--- START ---

(* ===== verification/CallgraphSpec.v ===== *)
(** * The call graph: abstract specification and refinement

    What [Callgraph] promises, without its index structures: a finite map of
    nodes, a finite map of edges with their metadata, and the next identifier.
    [graph_refines] shows that the operations of the class implement it. *)

From S2P Require Import Prelude Json MetaData Callgraph CallgraphWf CallgraphOps.

Section spec.
Context {JO : JsonOps} {MDI : MetaDataI}.

(** ** Abstract graphs *)

Record Graph := mkGraph {
  a_uid : nat;
  a_next : nat;
  a_nodes : gmap NodeId CgNode;
  a_edges : gmap (NodeId * NodeId) NamedMetadata;
  a_main : option NodeId;
  a_dup : bool;
  a_md : NamedMetadata
}.

(** The abstract graph that a concrete one represents. *)
Definition abs (g : Callgraph) : Graph := {|
  a_uid := uid g;
  a_next := length (nodes g);
  a_nodes := omap (λ o, o) (map_seq 0 (nodes g) : gmap NodeId (option CgNode));
  a_edges := edges g;
  a_main := mainNode g;
  a_dup := hasDuplicates g;
  a_md := cg_md g
|}.

(** The nodes with a name, by increasing identifier. *)
Definition a_named (a : Graph) (f : string) : list NodeId :=
  filter (λ i, option_map functionName (a_nodes a !! i) = Some f) (seq 0 (a_next a)).

(** ** The operations *)

Inductive NodeUpdate :=
  | SetHasBody (b : bool)
  | SetOrigin (o : option string)
  | SetVirtual (b : bool)
  | AddMetaData (md : MD).

Definition apply_update (u : NodeUpdate) : CgNode → CgNode :=
  match u with
  | SetHasBody b => setHasBody b
  | SetOrigin o => setOrigin o
  | SetVirtual b => setVirtual b
  | AddMetaData md => CgNode_addMetaData md
  end.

--- END ---

◆ **WHAT THE TASK REQUIRES**
From the material above, copy exactly the lines between the line holding "What [Callgraph] promises, without" and the line holding "[graph_refines] shows that", inclusive, and only those.

◆ **EXPECTED ANSWER**
    What [Callgraph] promises, without its index structures: a finite map of
    nodes, a finite map of edges with their metadata, and the next identifier.
    [graph_refines] shows that the operations of the class implement it. *)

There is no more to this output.